*What you should do:* Repeat the stretch of entries below from the line with "flag f (Sketch.animatingElements s)" through the line with "pulsesCovered w ->". Include both ends and add nothing.

*Records for this task:*
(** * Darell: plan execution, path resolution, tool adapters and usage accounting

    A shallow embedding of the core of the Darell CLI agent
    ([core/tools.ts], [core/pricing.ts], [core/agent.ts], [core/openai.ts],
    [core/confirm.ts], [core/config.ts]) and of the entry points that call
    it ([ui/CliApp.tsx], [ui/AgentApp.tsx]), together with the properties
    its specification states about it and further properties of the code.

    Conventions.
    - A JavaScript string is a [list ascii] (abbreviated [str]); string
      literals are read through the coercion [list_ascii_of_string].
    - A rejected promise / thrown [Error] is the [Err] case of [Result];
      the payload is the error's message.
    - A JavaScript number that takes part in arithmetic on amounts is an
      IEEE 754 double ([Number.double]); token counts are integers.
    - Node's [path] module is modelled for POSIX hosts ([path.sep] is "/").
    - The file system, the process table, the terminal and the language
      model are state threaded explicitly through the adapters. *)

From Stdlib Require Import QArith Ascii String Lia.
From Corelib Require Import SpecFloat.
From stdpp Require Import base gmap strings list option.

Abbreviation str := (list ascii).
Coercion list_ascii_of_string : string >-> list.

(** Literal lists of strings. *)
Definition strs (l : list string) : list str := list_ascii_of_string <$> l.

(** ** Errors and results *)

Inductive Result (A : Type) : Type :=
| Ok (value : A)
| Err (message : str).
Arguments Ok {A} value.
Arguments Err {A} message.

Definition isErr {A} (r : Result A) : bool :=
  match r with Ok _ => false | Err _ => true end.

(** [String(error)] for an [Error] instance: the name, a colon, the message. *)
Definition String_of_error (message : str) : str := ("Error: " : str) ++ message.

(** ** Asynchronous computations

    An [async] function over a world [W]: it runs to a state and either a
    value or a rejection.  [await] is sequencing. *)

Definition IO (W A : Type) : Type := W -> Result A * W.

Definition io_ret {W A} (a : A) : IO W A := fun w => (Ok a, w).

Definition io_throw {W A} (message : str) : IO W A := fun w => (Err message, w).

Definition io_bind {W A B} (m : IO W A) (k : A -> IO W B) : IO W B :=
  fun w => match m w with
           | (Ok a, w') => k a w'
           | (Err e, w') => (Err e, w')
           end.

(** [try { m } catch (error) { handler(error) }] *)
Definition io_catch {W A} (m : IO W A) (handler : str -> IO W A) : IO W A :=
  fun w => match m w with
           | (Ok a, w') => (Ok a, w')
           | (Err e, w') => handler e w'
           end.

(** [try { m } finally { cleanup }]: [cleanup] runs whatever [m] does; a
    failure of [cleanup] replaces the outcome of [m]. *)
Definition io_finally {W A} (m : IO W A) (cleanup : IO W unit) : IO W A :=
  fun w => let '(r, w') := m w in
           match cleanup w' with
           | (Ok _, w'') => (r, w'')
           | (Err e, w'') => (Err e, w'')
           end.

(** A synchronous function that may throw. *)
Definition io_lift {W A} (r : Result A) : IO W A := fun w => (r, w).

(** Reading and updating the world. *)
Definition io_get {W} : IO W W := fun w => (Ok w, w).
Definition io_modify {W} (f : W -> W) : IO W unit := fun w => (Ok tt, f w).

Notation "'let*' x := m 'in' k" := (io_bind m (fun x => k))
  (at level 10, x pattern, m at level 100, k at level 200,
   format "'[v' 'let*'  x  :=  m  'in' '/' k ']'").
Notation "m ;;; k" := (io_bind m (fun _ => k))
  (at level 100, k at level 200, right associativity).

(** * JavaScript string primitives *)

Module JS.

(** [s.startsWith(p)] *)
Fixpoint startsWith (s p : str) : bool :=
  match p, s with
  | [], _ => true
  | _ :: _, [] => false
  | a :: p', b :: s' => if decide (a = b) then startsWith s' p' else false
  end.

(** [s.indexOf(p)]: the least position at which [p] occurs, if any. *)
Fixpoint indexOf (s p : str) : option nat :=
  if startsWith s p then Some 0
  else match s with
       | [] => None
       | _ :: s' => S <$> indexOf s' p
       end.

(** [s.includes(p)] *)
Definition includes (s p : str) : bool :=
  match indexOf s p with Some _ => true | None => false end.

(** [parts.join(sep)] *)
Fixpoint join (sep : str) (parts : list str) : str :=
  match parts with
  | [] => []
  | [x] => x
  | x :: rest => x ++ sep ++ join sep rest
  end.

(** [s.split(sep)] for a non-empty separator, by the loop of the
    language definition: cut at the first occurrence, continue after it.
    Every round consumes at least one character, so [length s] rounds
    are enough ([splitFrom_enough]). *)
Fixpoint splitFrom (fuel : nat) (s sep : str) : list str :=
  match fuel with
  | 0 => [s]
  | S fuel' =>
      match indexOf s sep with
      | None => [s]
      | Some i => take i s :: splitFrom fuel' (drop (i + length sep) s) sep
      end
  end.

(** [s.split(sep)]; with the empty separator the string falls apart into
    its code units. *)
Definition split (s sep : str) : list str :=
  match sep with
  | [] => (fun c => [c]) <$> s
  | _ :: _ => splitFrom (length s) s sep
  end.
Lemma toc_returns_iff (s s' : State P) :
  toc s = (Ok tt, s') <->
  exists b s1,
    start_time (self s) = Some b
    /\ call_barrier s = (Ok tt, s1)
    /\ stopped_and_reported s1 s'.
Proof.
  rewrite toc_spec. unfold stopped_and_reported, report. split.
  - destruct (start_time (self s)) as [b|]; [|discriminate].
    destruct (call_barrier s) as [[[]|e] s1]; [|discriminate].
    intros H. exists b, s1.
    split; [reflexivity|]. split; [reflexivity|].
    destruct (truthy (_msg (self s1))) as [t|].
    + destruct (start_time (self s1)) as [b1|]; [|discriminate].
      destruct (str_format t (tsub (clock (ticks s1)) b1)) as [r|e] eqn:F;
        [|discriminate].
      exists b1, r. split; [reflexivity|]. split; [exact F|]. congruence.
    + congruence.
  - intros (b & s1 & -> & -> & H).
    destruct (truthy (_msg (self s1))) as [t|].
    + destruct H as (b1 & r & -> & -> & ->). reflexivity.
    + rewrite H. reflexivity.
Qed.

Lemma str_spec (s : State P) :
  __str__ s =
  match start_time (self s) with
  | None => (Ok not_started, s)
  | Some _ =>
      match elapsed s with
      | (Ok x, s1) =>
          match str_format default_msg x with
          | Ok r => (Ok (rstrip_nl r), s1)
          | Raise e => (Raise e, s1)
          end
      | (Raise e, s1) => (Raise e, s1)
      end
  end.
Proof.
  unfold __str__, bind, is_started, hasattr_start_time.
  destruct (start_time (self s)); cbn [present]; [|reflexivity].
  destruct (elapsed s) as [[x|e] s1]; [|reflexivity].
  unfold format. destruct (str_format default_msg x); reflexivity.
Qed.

* * *

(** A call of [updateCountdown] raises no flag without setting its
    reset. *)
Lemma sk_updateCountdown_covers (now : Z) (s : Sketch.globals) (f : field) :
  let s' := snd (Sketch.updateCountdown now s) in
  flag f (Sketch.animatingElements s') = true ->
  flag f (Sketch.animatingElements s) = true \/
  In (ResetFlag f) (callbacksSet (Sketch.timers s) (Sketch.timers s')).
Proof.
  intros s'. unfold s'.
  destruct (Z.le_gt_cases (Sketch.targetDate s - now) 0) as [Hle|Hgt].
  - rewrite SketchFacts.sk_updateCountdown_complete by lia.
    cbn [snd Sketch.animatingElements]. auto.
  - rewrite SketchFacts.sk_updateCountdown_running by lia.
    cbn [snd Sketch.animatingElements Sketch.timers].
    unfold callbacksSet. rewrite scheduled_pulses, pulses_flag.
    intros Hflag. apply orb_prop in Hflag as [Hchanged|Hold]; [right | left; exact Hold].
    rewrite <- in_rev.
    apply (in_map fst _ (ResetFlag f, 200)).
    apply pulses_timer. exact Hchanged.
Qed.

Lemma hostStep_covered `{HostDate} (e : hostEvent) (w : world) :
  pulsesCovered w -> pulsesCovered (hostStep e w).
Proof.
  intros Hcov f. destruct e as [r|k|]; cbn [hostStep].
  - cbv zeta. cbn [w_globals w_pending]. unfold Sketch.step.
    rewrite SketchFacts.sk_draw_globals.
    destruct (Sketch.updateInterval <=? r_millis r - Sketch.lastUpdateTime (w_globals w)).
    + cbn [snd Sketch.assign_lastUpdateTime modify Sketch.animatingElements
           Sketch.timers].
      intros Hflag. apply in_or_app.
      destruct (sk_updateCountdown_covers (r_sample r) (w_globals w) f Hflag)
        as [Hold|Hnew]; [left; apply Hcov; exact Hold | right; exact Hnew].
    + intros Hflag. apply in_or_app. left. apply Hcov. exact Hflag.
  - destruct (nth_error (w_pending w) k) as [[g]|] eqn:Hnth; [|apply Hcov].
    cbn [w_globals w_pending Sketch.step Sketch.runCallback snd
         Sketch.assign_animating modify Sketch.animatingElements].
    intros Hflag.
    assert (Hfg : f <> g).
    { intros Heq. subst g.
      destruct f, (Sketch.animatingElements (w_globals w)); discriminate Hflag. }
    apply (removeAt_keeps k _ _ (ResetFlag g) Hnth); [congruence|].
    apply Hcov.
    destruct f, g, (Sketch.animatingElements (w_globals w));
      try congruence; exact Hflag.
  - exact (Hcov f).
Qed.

---

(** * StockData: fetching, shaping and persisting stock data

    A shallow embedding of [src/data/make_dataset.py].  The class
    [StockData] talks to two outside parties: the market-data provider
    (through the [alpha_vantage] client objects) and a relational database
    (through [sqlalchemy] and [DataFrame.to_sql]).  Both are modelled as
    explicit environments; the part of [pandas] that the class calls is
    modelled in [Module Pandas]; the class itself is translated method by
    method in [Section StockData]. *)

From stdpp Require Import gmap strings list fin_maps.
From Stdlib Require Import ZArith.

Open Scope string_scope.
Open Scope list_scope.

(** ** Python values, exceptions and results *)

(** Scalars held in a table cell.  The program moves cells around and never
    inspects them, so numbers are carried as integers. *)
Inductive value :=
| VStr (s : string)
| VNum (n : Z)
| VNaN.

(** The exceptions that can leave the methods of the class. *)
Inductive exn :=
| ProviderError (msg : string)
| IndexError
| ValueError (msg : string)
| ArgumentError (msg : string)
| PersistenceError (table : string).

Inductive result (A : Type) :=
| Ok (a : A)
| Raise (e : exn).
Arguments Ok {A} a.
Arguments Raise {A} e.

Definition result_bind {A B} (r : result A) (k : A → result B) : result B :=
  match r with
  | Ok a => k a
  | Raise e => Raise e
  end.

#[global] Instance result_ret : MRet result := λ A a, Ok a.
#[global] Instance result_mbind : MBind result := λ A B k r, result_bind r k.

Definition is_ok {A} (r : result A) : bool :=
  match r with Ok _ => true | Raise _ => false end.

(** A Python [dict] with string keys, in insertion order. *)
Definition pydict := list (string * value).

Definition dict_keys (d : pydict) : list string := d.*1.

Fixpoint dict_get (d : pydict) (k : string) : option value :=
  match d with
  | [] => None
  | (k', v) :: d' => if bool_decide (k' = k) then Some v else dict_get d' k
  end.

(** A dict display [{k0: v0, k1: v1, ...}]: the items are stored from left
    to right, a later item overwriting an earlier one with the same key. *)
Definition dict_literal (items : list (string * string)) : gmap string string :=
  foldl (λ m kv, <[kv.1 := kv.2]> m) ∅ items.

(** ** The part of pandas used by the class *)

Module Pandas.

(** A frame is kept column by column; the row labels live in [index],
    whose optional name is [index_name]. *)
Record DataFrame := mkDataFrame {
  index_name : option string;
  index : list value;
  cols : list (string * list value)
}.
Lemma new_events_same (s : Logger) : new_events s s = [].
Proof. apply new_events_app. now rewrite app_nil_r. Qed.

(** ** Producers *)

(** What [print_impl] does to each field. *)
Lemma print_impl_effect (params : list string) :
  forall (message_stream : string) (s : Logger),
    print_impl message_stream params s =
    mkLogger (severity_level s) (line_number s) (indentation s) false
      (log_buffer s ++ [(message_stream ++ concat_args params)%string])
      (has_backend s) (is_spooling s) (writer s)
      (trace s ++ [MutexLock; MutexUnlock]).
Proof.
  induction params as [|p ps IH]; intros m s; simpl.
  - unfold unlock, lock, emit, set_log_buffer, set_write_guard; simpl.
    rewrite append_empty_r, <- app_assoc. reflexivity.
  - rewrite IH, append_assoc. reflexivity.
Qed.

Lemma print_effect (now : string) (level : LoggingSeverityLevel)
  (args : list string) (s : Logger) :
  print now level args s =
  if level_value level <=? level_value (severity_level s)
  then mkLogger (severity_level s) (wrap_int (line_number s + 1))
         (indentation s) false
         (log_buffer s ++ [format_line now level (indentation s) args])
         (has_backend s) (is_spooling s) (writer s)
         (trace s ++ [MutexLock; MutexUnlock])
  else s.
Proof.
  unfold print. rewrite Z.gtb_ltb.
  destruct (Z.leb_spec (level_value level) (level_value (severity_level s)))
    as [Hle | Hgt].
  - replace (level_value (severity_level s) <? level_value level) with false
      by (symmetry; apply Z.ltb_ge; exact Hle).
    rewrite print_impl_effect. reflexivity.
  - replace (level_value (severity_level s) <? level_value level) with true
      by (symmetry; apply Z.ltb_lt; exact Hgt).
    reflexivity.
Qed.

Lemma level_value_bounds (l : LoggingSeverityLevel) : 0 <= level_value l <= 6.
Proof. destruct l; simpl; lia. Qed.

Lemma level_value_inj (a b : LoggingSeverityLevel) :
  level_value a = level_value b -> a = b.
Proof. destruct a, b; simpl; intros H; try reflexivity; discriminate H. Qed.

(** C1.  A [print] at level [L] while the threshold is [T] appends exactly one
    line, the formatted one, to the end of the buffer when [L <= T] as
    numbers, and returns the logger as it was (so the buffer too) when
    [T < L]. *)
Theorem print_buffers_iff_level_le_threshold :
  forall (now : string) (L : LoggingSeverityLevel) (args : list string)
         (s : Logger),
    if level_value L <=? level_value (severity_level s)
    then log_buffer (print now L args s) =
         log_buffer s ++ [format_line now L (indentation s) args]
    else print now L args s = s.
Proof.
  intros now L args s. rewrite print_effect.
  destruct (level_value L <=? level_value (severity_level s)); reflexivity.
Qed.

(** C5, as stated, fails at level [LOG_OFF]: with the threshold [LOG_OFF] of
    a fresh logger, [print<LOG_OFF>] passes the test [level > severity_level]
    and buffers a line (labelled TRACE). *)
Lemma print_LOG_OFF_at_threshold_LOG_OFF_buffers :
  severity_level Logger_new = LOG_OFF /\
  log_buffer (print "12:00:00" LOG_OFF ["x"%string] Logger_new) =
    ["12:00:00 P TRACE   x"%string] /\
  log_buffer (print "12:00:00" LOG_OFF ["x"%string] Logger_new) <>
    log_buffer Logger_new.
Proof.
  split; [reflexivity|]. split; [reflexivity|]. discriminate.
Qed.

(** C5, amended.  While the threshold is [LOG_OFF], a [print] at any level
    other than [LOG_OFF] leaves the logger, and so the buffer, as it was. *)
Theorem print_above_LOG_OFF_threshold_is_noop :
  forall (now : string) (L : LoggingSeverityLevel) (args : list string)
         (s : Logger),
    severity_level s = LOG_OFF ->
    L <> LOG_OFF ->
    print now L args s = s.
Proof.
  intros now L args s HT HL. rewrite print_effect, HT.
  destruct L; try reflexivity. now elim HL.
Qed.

*Task output:*
  flag f (Sketch.animatingElements s) = true \/
  In (ResetFlag f) (callbacksSet (Sketch.timers s) (Sketch.timers s')).
Proof.
  intros s'. unfold s'.
  destruct (Z.le_gt_cases (Sketch.targetDate s - now) 0) as [Hle|Hgt].
  - rewrite SketchFacts.sk_updateCountdown_complete by lia.
    cbn [snd Sketch.animatingElements]. auto.
  - rewrite SketchFacts.sk_updateCountdown_running by lia.
    cbn [snd Sketch.animatingElements Sketch.timers].
    unfold callbacksSet. rewrite scheduled_pulses, pulses_flag.
    intros Hflag. apply orb_prop in Hflag as [Hchanged|Hold]; [right | left; exact Hold].
    rewrite <- in_rev.
    apply (in_map fst _ (ResetFlag f, 200)).
    apply pulses_timer. exact Hchanged.
Qed.

Lemma hostStep_covered `{HostDate} (e : hostEvent) (w : world) :
  pulsesCovered w -> pulsesCovered (hostStep e w).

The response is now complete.